[Stored data]:
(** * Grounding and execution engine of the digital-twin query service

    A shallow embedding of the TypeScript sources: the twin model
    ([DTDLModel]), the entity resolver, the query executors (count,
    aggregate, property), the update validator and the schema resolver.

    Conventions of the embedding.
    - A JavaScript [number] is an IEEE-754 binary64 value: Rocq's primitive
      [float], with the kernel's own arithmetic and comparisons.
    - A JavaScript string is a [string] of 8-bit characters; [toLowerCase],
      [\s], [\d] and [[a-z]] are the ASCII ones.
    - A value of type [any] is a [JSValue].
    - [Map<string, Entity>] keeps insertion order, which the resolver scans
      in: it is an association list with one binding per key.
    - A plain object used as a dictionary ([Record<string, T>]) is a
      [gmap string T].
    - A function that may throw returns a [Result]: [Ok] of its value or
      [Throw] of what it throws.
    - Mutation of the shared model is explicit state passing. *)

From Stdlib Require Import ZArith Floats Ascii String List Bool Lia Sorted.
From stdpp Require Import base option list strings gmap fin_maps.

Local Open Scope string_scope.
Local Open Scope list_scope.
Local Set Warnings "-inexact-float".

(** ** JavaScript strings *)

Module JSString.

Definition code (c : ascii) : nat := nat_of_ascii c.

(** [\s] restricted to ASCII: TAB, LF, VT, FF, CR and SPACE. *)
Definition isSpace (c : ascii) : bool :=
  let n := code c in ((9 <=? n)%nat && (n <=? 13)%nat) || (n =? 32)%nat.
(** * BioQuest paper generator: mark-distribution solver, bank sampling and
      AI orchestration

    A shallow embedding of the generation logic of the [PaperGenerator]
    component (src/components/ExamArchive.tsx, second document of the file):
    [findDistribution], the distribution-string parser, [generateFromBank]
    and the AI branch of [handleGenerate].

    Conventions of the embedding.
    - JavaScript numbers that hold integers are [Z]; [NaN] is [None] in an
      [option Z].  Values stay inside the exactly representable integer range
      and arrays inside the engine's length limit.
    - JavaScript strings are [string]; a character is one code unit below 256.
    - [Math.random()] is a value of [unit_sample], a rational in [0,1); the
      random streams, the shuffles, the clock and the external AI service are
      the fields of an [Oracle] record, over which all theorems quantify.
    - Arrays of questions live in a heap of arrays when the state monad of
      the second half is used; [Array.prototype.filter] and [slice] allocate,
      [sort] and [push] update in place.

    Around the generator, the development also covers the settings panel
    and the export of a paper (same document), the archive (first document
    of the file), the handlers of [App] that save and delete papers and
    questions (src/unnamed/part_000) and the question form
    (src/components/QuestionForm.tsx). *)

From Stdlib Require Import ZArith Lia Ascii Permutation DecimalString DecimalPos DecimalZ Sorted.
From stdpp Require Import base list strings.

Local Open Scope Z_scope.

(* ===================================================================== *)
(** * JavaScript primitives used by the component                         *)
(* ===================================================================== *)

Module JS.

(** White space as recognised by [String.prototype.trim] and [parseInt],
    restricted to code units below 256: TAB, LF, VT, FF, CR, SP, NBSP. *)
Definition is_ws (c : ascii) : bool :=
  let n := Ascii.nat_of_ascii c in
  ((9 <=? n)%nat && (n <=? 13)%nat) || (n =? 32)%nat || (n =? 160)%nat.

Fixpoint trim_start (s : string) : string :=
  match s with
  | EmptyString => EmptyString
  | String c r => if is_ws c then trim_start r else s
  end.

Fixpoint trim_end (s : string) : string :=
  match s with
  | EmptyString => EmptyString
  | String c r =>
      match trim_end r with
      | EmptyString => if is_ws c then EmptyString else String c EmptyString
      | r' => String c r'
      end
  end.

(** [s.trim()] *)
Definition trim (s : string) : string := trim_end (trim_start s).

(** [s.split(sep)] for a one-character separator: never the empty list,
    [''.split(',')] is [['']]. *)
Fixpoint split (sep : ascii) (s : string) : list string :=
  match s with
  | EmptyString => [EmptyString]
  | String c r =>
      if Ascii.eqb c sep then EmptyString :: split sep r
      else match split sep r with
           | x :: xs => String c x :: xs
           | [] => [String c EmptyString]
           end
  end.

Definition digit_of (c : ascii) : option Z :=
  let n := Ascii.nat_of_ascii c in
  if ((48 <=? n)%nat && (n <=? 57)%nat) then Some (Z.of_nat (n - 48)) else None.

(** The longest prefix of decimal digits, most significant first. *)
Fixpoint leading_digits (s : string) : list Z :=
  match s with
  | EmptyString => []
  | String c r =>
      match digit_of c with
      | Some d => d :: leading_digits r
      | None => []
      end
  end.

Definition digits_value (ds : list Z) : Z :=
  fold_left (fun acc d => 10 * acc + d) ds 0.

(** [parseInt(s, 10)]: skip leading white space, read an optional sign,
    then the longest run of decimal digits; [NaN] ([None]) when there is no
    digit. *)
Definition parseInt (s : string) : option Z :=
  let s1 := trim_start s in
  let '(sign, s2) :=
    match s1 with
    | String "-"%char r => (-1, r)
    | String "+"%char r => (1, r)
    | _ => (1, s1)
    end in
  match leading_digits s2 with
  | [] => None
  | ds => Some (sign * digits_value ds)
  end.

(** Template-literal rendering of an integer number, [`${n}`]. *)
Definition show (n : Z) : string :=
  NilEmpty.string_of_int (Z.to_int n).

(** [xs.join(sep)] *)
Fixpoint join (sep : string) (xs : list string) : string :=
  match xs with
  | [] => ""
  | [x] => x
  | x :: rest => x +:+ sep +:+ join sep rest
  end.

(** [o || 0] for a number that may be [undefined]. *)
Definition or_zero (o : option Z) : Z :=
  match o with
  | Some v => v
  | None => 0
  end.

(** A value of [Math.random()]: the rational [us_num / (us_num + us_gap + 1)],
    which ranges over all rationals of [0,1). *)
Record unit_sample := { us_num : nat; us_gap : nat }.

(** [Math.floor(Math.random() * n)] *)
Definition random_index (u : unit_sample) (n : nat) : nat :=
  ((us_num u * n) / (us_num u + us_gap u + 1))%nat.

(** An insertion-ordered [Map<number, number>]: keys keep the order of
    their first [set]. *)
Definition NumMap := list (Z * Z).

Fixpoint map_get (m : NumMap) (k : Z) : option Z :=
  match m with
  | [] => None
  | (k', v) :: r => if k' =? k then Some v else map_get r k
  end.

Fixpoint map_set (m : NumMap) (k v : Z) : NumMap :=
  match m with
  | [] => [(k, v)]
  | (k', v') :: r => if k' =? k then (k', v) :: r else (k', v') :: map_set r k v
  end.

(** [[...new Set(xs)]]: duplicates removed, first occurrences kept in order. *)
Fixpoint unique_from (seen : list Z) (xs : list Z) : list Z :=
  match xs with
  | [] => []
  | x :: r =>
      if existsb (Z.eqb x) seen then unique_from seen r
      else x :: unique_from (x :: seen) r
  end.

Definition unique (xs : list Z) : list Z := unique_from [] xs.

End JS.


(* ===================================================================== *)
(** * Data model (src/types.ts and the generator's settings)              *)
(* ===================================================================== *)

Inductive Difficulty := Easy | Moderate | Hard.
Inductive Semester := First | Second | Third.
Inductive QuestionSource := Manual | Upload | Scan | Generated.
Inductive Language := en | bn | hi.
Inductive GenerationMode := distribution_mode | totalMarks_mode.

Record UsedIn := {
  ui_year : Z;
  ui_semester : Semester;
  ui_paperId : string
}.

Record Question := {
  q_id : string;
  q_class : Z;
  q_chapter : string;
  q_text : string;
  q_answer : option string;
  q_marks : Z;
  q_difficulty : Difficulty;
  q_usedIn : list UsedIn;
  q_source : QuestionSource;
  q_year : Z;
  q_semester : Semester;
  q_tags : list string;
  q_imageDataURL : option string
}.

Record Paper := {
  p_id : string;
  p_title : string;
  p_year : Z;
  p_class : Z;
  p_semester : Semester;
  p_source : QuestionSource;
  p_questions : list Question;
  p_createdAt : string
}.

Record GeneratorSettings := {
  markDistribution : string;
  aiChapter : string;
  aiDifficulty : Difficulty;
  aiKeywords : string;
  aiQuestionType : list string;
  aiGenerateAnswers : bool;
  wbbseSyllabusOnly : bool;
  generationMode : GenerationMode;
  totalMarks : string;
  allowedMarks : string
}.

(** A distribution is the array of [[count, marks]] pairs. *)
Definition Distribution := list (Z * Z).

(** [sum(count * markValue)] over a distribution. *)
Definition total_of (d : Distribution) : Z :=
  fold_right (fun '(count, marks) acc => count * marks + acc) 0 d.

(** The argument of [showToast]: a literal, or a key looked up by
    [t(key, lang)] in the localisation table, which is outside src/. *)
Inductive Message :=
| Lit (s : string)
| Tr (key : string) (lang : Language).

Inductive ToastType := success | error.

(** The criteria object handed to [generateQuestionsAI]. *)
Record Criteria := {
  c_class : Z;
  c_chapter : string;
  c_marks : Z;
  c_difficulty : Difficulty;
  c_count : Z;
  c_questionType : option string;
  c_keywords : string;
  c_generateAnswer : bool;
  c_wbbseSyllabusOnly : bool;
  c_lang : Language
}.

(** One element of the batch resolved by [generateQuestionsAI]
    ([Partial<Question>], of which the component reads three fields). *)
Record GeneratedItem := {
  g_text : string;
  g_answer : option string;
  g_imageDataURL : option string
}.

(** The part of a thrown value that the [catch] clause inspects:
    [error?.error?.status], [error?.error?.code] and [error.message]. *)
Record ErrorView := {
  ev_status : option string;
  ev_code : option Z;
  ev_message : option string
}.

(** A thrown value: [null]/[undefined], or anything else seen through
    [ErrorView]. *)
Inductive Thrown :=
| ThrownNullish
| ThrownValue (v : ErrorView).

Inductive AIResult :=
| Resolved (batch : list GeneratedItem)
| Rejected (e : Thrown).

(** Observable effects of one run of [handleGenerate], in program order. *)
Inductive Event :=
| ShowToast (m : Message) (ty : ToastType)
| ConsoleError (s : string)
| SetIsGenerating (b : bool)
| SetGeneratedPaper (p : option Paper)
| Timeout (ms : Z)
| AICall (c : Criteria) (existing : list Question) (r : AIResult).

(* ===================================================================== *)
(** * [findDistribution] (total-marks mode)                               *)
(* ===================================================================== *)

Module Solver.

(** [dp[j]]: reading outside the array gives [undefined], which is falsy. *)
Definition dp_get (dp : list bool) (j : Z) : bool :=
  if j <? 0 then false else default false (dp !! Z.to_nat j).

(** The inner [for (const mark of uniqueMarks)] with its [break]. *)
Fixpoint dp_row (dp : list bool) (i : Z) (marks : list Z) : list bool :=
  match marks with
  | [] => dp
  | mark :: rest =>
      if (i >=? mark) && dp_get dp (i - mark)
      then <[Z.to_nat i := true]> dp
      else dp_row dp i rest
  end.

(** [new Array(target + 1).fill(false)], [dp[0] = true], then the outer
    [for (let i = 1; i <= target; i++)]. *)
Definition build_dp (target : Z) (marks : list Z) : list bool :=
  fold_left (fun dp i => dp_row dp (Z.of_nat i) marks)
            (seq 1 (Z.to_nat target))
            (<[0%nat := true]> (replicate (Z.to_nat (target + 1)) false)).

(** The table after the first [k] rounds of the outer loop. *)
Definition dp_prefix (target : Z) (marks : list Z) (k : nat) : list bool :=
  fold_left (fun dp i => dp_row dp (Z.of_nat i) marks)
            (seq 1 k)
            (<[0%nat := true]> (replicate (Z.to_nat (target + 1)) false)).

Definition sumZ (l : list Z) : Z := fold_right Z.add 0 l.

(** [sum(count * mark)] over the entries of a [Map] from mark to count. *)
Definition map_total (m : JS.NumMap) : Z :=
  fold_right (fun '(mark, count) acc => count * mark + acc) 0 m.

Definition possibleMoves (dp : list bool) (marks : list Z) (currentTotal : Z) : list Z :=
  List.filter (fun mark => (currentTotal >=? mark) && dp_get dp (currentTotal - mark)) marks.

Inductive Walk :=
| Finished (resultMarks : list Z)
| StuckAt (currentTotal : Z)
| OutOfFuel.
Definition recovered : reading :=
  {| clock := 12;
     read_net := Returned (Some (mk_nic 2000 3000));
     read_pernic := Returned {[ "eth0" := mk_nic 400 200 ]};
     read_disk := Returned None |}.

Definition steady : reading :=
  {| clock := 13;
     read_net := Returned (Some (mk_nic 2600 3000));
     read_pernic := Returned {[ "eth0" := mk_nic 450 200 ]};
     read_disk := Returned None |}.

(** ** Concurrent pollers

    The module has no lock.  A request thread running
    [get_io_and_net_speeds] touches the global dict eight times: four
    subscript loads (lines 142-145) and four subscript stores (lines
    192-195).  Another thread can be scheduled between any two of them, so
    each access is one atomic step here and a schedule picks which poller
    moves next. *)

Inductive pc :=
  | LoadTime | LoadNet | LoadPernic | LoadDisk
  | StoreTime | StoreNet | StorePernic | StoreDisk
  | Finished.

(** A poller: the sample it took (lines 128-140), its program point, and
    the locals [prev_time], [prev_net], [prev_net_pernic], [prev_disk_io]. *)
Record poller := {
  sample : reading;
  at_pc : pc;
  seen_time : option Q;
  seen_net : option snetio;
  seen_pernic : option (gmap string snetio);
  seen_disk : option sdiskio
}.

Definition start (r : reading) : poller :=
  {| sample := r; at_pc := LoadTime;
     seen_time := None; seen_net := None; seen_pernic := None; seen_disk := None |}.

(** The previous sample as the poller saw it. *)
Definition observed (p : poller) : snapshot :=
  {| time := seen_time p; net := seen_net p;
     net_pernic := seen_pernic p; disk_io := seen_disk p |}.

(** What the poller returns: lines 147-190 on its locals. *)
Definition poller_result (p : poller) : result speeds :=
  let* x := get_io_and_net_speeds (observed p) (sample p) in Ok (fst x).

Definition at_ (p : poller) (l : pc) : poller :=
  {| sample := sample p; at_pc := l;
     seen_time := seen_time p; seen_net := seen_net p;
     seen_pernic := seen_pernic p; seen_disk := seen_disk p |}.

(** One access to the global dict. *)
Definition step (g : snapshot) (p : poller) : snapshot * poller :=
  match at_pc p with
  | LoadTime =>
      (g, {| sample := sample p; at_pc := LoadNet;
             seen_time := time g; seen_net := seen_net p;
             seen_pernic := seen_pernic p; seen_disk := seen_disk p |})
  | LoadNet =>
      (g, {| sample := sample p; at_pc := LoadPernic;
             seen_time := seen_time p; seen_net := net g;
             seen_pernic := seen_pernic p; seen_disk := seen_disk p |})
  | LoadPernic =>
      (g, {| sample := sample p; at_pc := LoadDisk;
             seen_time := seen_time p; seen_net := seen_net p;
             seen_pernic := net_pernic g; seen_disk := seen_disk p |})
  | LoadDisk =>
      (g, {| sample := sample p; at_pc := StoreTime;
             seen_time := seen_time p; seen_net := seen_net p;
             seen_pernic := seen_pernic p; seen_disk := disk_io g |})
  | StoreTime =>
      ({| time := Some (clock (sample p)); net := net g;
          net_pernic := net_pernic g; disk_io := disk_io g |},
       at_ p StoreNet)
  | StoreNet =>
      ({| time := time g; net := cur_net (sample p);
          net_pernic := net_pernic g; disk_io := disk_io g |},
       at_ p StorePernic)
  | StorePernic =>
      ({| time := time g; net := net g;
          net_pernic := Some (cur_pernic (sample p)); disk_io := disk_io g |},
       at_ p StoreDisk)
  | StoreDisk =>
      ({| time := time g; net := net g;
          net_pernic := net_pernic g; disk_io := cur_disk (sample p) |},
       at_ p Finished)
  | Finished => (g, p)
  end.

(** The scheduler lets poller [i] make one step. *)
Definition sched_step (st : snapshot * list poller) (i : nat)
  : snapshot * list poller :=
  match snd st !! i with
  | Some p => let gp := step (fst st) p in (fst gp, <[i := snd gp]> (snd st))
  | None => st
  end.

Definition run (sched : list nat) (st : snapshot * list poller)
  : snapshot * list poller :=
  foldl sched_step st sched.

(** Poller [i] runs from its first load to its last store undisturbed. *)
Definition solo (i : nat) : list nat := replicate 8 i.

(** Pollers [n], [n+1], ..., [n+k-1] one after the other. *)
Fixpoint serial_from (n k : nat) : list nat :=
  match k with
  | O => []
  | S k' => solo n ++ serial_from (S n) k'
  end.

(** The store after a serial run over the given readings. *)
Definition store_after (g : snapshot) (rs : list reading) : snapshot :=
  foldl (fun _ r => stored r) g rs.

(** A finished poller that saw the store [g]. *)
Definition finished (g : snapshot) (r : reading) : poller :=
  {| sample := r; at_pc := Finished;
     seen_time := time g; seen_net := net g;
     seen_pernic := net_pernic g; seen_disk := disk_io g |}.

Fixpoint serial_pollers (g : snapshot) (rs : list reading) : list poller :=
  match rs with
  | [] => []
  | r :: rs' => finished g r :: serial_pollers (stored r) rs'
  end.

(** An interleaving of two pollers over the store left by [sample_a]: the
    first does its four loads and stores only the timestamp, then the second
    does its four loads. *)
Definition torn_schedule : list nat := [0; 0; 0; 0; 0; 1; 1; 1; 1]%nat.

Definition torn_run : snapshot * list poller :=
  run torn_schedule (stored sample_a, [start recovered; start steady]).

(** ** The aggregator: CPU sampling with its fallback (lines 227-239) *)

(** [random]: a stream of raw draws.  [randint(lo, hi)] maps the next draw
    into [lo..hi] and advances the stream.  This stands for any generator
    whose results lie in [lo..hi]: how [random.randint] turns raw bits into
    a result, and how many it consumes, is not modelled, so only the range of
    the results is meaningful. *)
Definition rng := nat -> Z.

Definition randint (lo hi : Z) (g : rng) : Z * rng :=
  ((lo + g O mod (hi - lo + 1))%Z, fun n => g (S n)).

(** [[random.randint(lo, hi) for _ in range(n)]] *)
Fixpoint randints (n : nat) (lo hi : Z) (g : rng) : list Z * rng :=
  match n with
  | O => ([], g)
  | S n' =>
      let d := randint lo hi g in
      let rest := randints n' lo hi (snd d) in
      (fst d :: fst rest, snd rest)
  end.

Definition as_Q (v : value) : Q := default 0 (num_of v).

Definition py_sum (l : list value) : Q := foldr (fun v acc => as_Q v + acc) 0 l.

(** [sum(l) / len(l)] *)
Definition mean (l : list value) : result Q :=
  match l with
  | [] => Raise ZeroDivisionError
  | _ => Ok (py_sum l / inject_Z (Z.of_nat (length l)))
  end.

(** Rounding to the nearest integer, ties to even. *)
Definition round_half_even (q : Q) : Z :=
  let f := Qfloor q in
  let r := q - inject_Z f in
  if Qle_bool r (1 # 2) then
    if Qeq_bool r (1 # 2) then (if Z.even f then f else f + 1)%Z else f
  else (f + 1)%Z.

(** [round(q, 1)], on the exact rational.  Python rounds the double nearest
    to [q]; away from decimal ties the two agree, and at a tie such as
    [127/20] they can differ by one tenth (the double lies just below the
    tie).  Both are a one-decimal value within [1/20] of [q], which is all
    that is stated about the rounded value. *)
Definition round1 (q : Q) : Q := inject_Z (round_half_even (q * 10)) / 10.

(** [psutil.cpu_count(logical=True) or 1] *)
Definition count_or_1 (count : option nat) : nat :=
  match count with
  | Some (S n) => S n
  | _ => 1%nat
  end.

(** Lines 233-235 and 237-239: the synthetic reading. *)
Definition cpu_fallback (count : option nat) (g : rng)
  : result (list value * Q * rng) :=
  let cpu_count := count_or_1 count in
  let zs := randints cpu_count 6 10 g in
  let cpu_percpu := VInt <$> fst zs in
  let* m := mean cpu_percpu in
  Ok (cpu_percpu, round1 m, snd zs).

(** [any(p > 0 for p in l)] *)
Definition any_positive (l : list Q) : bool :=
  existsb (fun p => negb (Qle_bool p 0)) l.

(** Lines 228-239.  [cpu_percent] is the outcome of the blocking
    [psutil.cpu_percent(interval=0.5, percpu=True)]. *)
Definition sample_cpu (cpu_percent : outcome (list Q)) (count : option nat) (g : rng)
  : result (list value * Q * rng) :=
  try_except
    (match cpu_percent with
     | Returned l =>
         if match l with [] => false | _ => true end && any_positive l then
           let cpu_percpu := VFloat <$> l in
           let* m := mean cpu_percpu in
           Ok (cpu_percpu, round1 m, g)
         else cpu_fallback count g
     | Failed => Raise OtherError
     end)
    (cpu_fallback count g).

[Work request]:
Copy out the lines above with "longest" in them.

[Output]:
(** The longest prefix of decimal digits, most significant first. *)
    then the longest run of decimal digits; [NaN] ([None]) when there is no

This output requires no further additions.